### INSTRUCTIONS TO FOLLOW:
Give back the line containing "n; vcs := vcs n;" along with every line after it, exactly, until the entries end.

### MATERIAL SHOWN:
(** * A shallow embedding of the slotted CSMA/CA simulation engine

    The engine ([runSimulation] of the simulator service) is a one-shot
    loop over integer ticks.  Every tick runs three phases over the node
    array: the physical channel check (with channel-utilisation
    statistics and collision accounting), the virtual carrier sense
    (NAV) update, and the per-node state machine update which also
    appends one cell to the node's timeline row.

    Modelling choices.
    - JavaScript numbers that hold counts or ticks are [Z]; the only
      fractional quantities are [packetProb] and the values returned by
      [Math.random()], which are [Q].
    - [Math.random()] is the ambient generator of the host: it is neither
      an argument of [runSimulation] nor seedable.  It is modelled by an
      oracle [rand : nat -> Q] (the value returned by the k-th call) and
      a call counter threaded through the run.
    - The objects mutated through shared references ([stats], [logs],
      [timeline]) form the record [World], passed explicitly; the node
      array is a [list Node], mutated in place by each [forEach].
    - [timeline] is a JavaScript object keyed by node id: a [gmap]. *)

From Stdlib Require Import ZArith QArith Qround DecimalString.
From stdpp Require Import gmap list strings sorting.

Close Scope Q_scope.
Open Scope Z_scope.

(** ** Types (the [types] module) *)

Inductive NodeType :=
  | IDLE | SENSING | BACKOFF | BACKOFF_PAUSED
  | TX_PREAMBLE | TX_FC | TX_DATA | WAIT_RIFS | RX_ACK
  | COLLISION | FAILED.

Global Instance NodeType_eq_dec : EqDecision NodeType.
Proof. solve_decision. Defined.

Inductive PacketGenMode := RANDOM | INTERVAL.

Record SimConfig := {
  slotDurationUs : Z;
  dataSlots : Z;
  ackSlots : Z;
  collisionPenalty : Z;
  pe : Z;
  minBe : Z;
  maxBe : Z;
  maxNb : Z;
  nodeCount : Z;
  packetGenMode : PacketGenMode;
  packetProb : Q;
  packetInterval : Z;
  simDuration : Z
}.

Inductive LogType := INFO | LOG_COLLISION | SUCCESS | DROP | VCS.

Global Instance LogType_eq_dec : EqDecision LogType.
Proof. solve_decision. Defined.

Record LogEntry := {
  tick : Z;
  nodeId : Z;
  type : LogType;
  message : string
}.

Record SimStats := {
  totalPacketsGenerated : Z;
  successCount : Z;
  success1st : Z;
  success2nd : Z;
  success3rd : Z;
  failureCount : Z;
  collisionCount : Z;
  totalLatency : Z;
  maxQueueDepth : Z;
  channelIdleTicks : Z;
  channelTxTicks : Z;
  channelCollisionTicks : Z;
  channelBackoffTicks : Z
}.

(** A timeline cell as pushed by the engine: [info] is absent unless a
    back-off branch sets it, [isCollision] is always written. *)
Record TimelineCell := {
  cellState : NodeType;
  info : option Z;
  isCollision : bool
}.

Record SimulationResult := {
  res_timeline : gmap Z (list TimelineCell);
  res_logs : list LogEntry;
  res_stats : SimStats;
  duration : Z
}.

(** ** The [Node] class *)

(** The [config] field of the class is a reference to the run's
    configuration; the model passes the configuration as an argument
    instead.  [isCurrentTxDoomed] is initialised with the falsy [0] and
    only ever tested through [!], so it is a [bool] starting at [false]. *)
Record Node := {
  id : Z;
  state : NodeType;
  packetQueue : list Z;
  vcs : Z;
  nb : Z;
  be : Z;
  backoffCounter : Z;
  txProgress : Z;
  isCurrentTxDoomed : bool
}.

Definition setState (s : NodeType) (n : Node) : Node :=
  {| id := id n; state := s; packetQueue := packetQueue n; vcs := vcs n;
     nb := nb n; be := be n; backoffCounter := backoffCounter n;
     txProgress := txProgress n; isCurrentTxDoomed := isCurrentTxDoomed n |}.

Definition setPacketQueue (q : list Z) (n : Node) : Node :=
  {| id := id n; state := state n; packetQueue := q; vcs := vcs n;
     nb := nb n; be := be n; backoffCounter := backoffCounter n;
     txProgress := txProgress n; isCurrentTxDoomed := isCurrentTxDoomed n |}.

### FINISHED EXERCISE:
  {| id := id n; state := s; packetQueue := packetQueue n; vcs := vcs n;
     nb := nb n; be := be n; backoffCounter := backoffCounter n;
     txProgress := txProgress n; isCurrentTxDoomed := isCurrentTxDoomed n |}.

Definition setPacketQueue (q : list Z) (n : Node) : Node :=
  {| id := id n; state := state n; packetQueue := q; vcs := vcs n;
     nb := nb n; be := be n; backoffCounter := backoffCounter n;
     txProgress := txProgress n; isCurrentTxDoomed := isCurrentTxDoomed n |}.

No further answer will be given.